[MATERIAL SHOWN]

(* ===== verification/Embeddings.v ===== *)
(** * Embedding providers and the embedding worker: [internal/memory/embeddings.go]

    Two HTTP providers, and the background worker that fills in the missing vectors of
    narratives, reflections and entities, a batch per table and tick. JSON and the
    transport are parameters; a table is handled through the columns the worker uses. *)

From S2P Require Import Prelude Types Db Client.

(** ** Providers *)

Record VoyageProvider := { vp_apiKey : string; vp_model : string; vp_dimensions : Z; vp_endpoint : string }.
Definition NewVoyageProvider (apiKey model : string) : VoyageProvider :=
  {| vp_apiKey := apiKey; vp_model := model; vp_dimensions := 1024;
     vp_endpoint := "https://api.voyageai.com/v1/embeddings" |}.

Record NomicProvider := { np_endpoint : string; np_model : string; np_dimensions : Z }.
Definition NewNomicProvider (endpoint model : string) : NomicProvider :=
  {| np_endpoint := endpoint; np_model := model;
     np_dimensions := if String.eqb model "mxbai-embed-large" then 1024 else 768 |}.

(** The decoded bodies: [data] and [error.message]; [embedding] and [error]. *)
Record voyageResponse := { vr_Data : list (list float64); vr_Error : option string }.
Record nomicResponse := { nr_Embedding : list float64; nr_Error : string }.

Section Providers.
Context {W : Type}.
Variable http_Do : HttpRequest -> M W HttpResponse.
Variable check_url : string -> option error.
Variable voyage_body : list string -> string -> string.
Variable nomic_body : string -> string -> string.
Variable parse_voyage : string -> result voyageResponse.
Variable parse_nomic : string -> result nomicResponse.

(** The request, its transport error, its body and its status. *)
Definition fetch (who url : string) (headers : list (string * string)) (body : string) : M W string :=
  match check_url url with
  | Some e => fail (EWrap (who +:+ ": building request") e)
  | None =>
      let! resp := wrapM (who +:+ ": HTTP request")
        (http_Do {| hq_url := url; hq_headers := ("Content-Type", "application/json") :: headers;
                    hq_body := body |}) in
      match hp_read_err resp with
      | Some e => fail (EWrap (who +:+ ": reading response") e)
      | None =>
          if hp_status resp =? 200 then ret (hp_body resp)
          else fail (ENew (who +:+ ": HTTP " +:+ fmt_d (hp_status resp) +:+ ": " +:+ hp_body resp))
      end
  end.

Definition Voyage_Embed (v : VoyageProvider) (text : string) : M W (list float64) :=
  let! raw := fetch "voyage" (vp_endpoint v) [("Authorization", "Bearer " +:+ vp_apiKey v)]
                (voyage_body [text] (vp_model v)) in
  match parse_voyage raw with
  | Err e => fail (EWrap "voyage: decoding response" e)
  | Ok vr =>
      match vr_Error vr with
      | Some msg => fail (ENew ("voyage: API error: " +:+ msg))
      | None => match vr_Data vr with
                | [] => fail (ENew "voyage: empty data in response")
                | vec :: _ => ret vec
                end
      end
  end.

Definition Nomic_Embed (n : NomicProvider) (text : string) : M W (list float64) :=
  let! raw := fetch "nomic" (np_endpoint n +:+ "/api/embeddings") [] (nomic_body (np_model n) text) in
  match parse_nomic raw with
  | Err e => fail (EWrap "nomic: decoding response" e)
  | Ok nr => if str_empty (nr_Error nr) then ret (nr_Embedding nr)
             else fail (ENew ("nomic: API error: " +:+ nr_Error nr))
  end.
End Providers.

(** ** The worker *)

(** What the worker reads and writes of a table. *)
Record EmbTable := {
  et_row : Type;
  et_rows : Database -> list et_row;
  et_set : (list et_row -> list et_row) -> Database -> Database;
  et_id : et_row -> string; et_content : et_row -> string; et_created : et_row -> Z;
  et_embedding : et_row -> option (list float64);
  et_store : list float64 -> et_row -> et_row }.
(* ===== verification/StorageSqlite.v ===== *)
(** * The storage stores as they are written, SQLite: [storage/*_sqlite.go]

    The statements' texts and arguments as the code builds them, over the DB interface.
    [Jobs], [Consolidation] and [LifecycleStore] model what the statements do to the
    tables; [Portability] compares these with the PostgreSQL stores. *)

From S2P Require Import Prelude Types MemoryStore Jobs Sql.

Section Stores.
Context {W : Type} `{JsonText} (db : DB W).
Let newID : M W string := e_newID (db_engine db).
Let Scan_string : Value -> result string := e_string (db_engine db).
Let Scan_int : Value -> result Z := e_int (db_engine db).

(** ** Jobs *)

Definition Commit (sessionID jobType : string) : M W string :=
  let! id := newID in
  let! _ := wrapM ("storage: committing job for session " +:+ sessionID)
    (ExecContext db
"INSERT INTO metabolism_jobs (id, session_id, status, job_type, created_at)
		 VALUES (?, ?, 'pending', ?, CURRENT_TIMESTAMP)"
       [VText id; VText sessionID; VText jobType]) in
  ret id.

(** The threshold is a modifier of SQLite's [datetime]. *)
Definition Claim_text : string :=
"UPDATE metabolism_jobs
		 SET status = 'running', started_at = CURRENT_TIMESTAMP,
		     claim_token = ?, claim_count = claim_count + 1
		 WHERE id = ? AND claim_count < ? AND (
		     status = 'pending' OR
		     status = 'failed' OR
		     (status = 'running' AND started_at < datetime('now', ?))
		 )".
Definition Claim_args (claimToken jobID : string) (staleDuration : Z) : list Value :=
  [VText claimToken; VText jobID; VInt MaxClaimCount;
   VText ("-" +:+ fmt_d (Z.quot staleDuration second) +:+ " seconds")].
Definition Claim (jobID : string) (staleDuration : Z) : M W string :=
  let! claimToken := newID in
  let! n := wrapM ("storage: claiming job " +:+ jobID)
    (ExecContext db Claim_text (Claim_args claimToken jobID staleDuration)) in
  let! n := wrapM ("storage: checking claim result for job " +:+ jobID) (lift n) in
  if n =? 0 then fail (ESentinel ErrJobNotPending) else ret claimToken.

Definition fencedOrNotFound (jobID : string) : M W unit :=
  let! exists_ := wrapM ("storage: checking job " +:+ jobID +:+ " existence")
    (QueryRowContext db "SELECT EXISTS(SELECT 1 FROM metabolism_jobs WHERE id = ?)"
       [VText jobID]
       (fun row => match row with [v] => e_bool (db_engine db) v | _ => column_count end)) in
  if exists_ : bool then fail (ESentinel ErrClaimFenced)
  else fail (ENew ("storage: job " +:+ jobID +:+ " not found")).

(** [n, _ := result.RowsAffected()]: an error leaves [n] at zero. *)
Definition affected_or_fenced (jobID : string) (n : result Z) : M W unit :=
  match n with
  | Ok n => if n =? 0 then fencedOrNotFound jobID else ret tt
  | Err _ => fencedOrNotFound jobID
  end.

Definition Complete (jobID claimToken : string) : M W unit :=
  let! n := wrapM ("storage: completing job " +:+ jobID)
    (ExecContext db
"UPDATE metabolism_jobs
		 SET status = 'completed', completed_at = CURRENT_TIMESTAMP
		 WHERE id = ? AND claim_token = ?"
       [VText jobID; VText claimToken]) in
  affected_or_fenced jobID n.

Definition Fail (jobID claimToken cause : string) : M W unit :=
  let! n := wrapM ("storage: failing job " +:+ jobID)
    (ExecContext db
"UPDATE metabolism_jobs
		 SET status = 'failed', error_message = ?, retry_count = retry_count + 1
		 WHERE id = ? AND claim_token = ?"
       [VText cause; VText jobID; VText claimToken]) in
  affected_or_fenced jobID n.

Definition MarkReviewRequired (jobID claimToken reason : string) : M W unit :=
  let! n := wrapM ("storage: marking job " +:+ jobID +:+ " review_required")
    (ExecContext db
"UPDATE metabolism_jobs
		 SET status = 'review_required', error_message = ?, completed_at = CURRENT_TIMESTAMP
		 WHERE id = ? AND claim_token = ?"
       [VText reason; VText jobID; VText claimToken]) in
  affected_or_fenced jobID n.

Definition scan_recoverable (row : list Value) : result RecoverableJob :=
  match row with
  | [a; b; c] =>
      let? id := Scan_string a in
      let? sid := Scan_string b in
      let? n := Scan_int c in
      Ok {| rj_JobID := id; rj_SessionID := sid; rj_RetryCount := n |}
  | _ => column_count
  end.
Definition Recoverable (maxRetries : Z) : M W (list RecoverableJob) :=
  let! rows := wrapM "storage: querying recoverable jobs"
    (QueryContext db
"SELECT id, session_id, retry_count
		 FROM metabolism_jobs
		 WHERE status IN ('pending', 'running', 'failed') AND retry_count < ? AND claim_count < ?
		 ORDER BY created_at ASC"
       [VInt maxRetries; VInt MaxClaimCount]) in
  lift (collect "storage: scanning recoverable job" scan_recoverable rows).

Definition scan_string1 (row : list Value) : result string :=
  match row with [v] => Scan_string v | _ => column_count end.
(** [if err == sql.ErrNoRows { return zero }] *)
Definition or_zero {A B} (msg : string) (zero : B) (m : M W A) (k : A -> M W B) : M W B :=
  try! r := m in
  match r with
  | Ok a => k a
  | Err e => if is_ErrNoRows e then ret zero else fail (EWrap msg e)
  end.

Definition LastStatus : M W string :=
  or_zero "storage: querying last job status" ""
    (QueryRowContext db
"SELECT status FROM metabolism_jobs ORDER BY created_at DESC LIMIT 1" [] scan_string1) ret.

(** ** Consolidation *)

Definition updateQ (sourceLogIDs : list string) : string :=
  "UPDATE experiential_logs SET narrative_summary_id = ? WHERE id IN (" +:+
  str_join (map (fun _ => "?") sourceLogIDs) ", " +:+ ")".
(** The body of the transaction. *)
Definition commit_body (n : NarrativeSummary) (sourceLogIDs : list string) : M W unit :=
  let! id := if str_empty (ns_ID n) then newID else ret (ns_ID n) in
  let! _ := wrapM ("storage: inserting T3 narrative " +:+ id)
    (ExecContext db
"INSERT INTO narrative_summaries
			(id, session_id, content, embedding, belief_meta, content_sources, aegis_meta, created_at)
		 VALUES (?, ?, ?, ?, ?, ?, ?, CURRENT_TIMESTAMP)"
       [VText id; VText (ns_SessionID n); VText (ns_Content n); embeddingJSON (ns_Embedding n);
        VText (beliefMetaJSON (ns_Belief n)); VText (contentSourcesJSON (ns_ContentSources n));
        VText (aegisMetaJSON (ns_ExternalAnnotation n))]) in
  let! _ := wrapM ("storage: updating T2 back-links for narrative " +:+ id)
    (ExecContext db (updateQ sourceLogIDs) (VText id :: map VText sourceLogIDs)) in
  wrapM "storage: committing consolidation transaction" (e_commit (db_engine db)).
(** The deferred [Rollback] runs on every way out; its error is dropped. *)
Definition CommitNarrative (narrative : option NarrativeSummary) (sourceLogIDs : list string) : M W unit :=
  match narrative, sourceLogIDs with
  | None, _ => fail (ENew "storage: narrative summary is nil")
  | Some _, [] => fail (ENew "storage: no source log IDs for T2 back-link")
  | Some n, _ =>
      if negb (e_transactions (db_engine db)) then fail (ENew "storage: database does not support transactions")
      else
        let! _ := wrapM "storage: beginning consolidation transaction" (e_begin (db_engine db)) in
        try! r := commit_body n sourceLogIDs in
        try! _ := e_rollback (db_engine db) in
        lift r
  end.

(** The column is scanned as text; a text that does not parse leaves the zero time. *)
Definition Scan_created (v : Value) : result Z :=
  let? s := Scan_string v in Ok (default time_zero (time_Parse_plain s)).
Definition scan_log (row : list Value) : result ExperientialLog :=
  match row with
  | [a; b; c; d; e; f] =>
      let? id := Scan_string a in
      let? sid := Scan_string b in
      let? content := Scan_string c in
      let? source := Scan_string d in
      let? aegis := Scan_string e in
      let? created := Scan_created f in
      Ok {| el_ID := id; el_SessionID := sid; el_Content := content; el_ContentSource := source;
            el_CreatedAt := created; el_AegisAnnotation := decodeAegisMeta aegis |}
  | _ => column_count
  end.
Definition UncoveredLogs (sessionID : string) : M W (list ExperientialLog) :=
  let! rows := wrapM ("storage: querying uncovered logs for session " +:+ sessionID)
    (QueryContext db
"SELECT id, session_id, content, content_source, aegis_meta, created_at
		 FROM experiential_logs
		 WHERE session_id = ? AND narrative_summary_id IS NULL
		 ORDER BY created_at ASC"
       [VText sessionID]) in
  lift (collect "storage: scanning uncovered log" scan_log rows).

(** ** Lifecycle *)

Definition RecordPlan (plan : option LifecyclePlan) : M W (string * result unit) :=
  match plan with
  | None => ret ("", Err (ENew "storage: lifecycle plan is nil"))
  | Some p =>
      let! id := if str_empty (plan_ID p) then newID else ret (plan_ID p) in
      try! r := wrapM ("storage: recording lifecycle plan " +:+ id)
        (ExecContext db
"INSERT INTO lifecycle_plans
			(id, session_id, temporal_mode, wake_cause, wake_cause_secondary,
			 activity_profile, assembly_profile, bridge_policy, metabolism_policy,
			 seam_kind, resolver_version, policy_hash, resolved_at)
		 VALUES (?, ?, ?, ?, ?, ?, ?, ?, ?, ?, ?, ?, CURRENT_TIMESTAMP)"
           [VText id; VText (plan_SessionID p); VText (plan_TemporalMode p); VText (plan_WakeCause p);
            opt_text (plan_WakeCauseSecondary p); VText (plan_ActivityProfile p);
            VText (plan_AssemblyProfile p); VText (plan_BridgePolicy p);
            VText (plan_MetabolismPolicy p); VText (plan_SeamKind p);
            VText (plan_ResolverVersion p); VText (plan_PolicyHash p)]) in
      ret (id, match r with Ok _ => Ok tt | Err e => Err e end)
  end.

Definition RecordWakeFacts (sessionID : string) (facts : option WakeFacts) : M W unit :=
  match facts with
  | None => fail (ENew "storage: wake facts are nil")
  | Some f =>
      let! planID := wrapM ("storage: no lifecycle plan found for session " +:+ sessionID)
        (QueryRowContext db "SELECT id FROM lifecycle_plans WHERE session_id = ? ORDER BY resolved_at DESC LIMIT 1"
           [VText sessionID] scan_string1) in
      let gapClass := if str_empty (gf_GapClass (wf_GapFacts f)) then VNull
                      else VText (gf_GapClass (wf_GapFacts f)) in
      let transitionCtx := match wf_TransitionContexts f with [] => VNull | t :: _ => VText t end in
      let! _ := wrapM ("storage: recording wake facts for session " +:+ sessionID)
        (ExecContext db
"INSERT INTO wake_facts
			(plan_id, wake_at, elapsed_duration_sec, gap_class, transition_context, extra_json)
		 VALUES (?, CURRENT_TIMESTAMP, ?, ?, ?, ?)"
           [VText planID; VFloat (duration_Seconds (wf_ElapsedDuration f)); gapClass; transitionCtx;
            VText (Marshal_facts f)]) in
      ret tt
  end.

Definition utilization (m : AssemblyManifest) : float64 :=
  if 0 <? mf_BudgetTotal m then fdiv (f_of_Z (mf_BudgetUsed m)) (f_of_Z (mf_BudgetTotal m)) else f_zero.
Definition RecordManifest (manifest : option AssemblyManifest) : M W (string * result unit) :=
  match manifest with
  | None => ret ("", Err (ENew "storage: assembly manifest is nil"))
  | Some m =>
      let! id := if str_empty (mf_ID m) then newID else ret (mf_ID m) in
      try! r := wrapM ("storage: recording assembly manifest " +:+ id)
        (ExecContext db
"INSERT INTO assembly_manifests
			(id, session_id, plan_id, phases_loaded, phases_skipped,
			 known_omissions, total_tokens_used, total_tokens_budget,
			 context_utilization, assembled_at)
		 VALUES (?, ?, ?, ?, ?, ?, ?, ?, ?, CURRENT_TIMESTAMP)"
           [VText id; VText (mf_SessionID m); VText (mf_PlanID m);
            VText (Marshal_strings (mf_PhasesRun m)); VText (Marshal_strings (mf_PhasesSkipped m));
            VText (Marshal_texts (mf_SkipReasons m));
            VInt (mf_BudgetUsed m); VInt (mf_BudgetTotal m); VFloat (utilization m)]) in
      ret (id, match r with Ok _ => Ok tt | Err e => Err e end)
  end.

Definition RecordDisclosure (sessionID policyPath policyHash previousHash changesSummary
    policySource policySnapshot : string) : M W unit :=
  let prevHash := if str_empty previousHash then VNull else VText previousHash in
  let! _ := wrapM ("storage: recording disclosure for session " +:+ sessionID)
    (ExecContext db
"INSERT INTO configuration_applied
			(session_id, policy_path, policy_hash, previous_hash, changes_summary,
			 policy_source, policy_snapshot, applied_at)
		 VALUES (?, ?, ?, ?, ?, ?, ?, CURRENT_TIMESTAMP)"
       [VText sessionID; VText policyPath; VText policyHash; prevHash; VText changesSummary;
        VText policySource; VText policySnapshot]) in
  ret tt.

Definition LastPolicyHash : M W string :=
  or_zero "storage: querying last policy hash" ""
    (QueryRowContext db
"SELECT policy_hash FROM configuration_applied ORDER BY applied_at DESC LIMIT 1" [] scan_string1) ret.

Definition WriteCheckpoint (sessionID : string) (turnNumber : Z) (t2HighWater : string)
    (tokenUsage : Z) (state : string) : M W unit :=
  let! _ := wrapM ("storage: write checkpoint for session " +:+ sessionID)
    (ExecContext db
"INSERT INTO session_checkpoints (id, session_id, turn_number, t2_high_water, token_usage, state, created_at)
		 VALUES (?, ?, ?, ?, ?, ?, CURRENT_TIMESTAMP)
		 ON CONFLICT (id) DO UPDATE
		   SET turn_number   = excluded.turn_number,
		       t2_high_water = excluded.t2_high_water,
		       token_usage   = excluded.token_usage,
		       state         = excluded.state,
		       created_at    = CURRENT_TIMESTAMP"
       [VText sessionID; VText sessionID; VInt turnNumber; VText t2HighWater; VInt tokenUsage; VText state]) in
  ret tt.

Definition InterruptStaleCheckpoints (cutoff : Z) : M W Z :=
  let! n := wrapM "storage: interrupting stale checkpoints"
    (ExecContext db
"UPDATE session_checkpoints
		 SET state = 'interrupted'
		 WHERE state = 'active' AND created_at < ?"
       [VText (fmt_stamp " " "" cutoff)]) in
  wrapM "storage: checking interrupted count" (lift n).

Definition LastCheckpointState : M W string :=
  or_zero "storage: querying last checkpoint state" ""
    (QueryRowContext db
"SELECT state FROM session_checkpoints ORDER BY created_at DESC LIMIT 1" [] scan_string1) ret.

Definition LastWakeAt : M W Z :=
  or_zero "storage: querying last wake time" time_zero
    (QueryRowContext db
"SELECT wake_at FROM wake_facts ORDER BY wake_at DESC LIMIT 1" [] scan_string1)
    (fun wakeAtStr => lift (parseSQLiteTimestamp wakeAtStr)).

(** ** Assembly *)

Definition HasWitnessLetter : M W bool :=
  let! count := wrapM "storage: querying founding_records"
    (QueryRowContext db
"SELECT COUNT(*) FROM founding_records WHERE record_type = 'witness_letter'" []
       (fun row => match row with [v] => Scan_int v | _ => column_count end)) in
  ret (0 <? count).

Definition LogOperatorAction (actionType description : string) : M W unit :=
  let! id := newID in
  let! _ := wrapM "storage: logging operator action"
    (ExecContext db
"INSERT INTO operator_actions (id, action_type, actor, description, created_at)
		 VALUES (?, ?, 'system', ?, CURRENT_TIMESTAMP)"
       [VText id; VText actionType; VText description]) in
  ret tt.
End Stores.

[/MATERIAL SHOWN]

WORK TO BE COMPLETED: Please show the lines in the entries above that hold the string "fencedOrNotFound".

EXERCISE OUTPUT:
Definition fencedOrNotFound (jobID : string) : M W unit :=
  | Ok n => if n =? 0 then fencedOrNotFound jobID else ret tt
  | Err _ => fencedOrNotFound jobID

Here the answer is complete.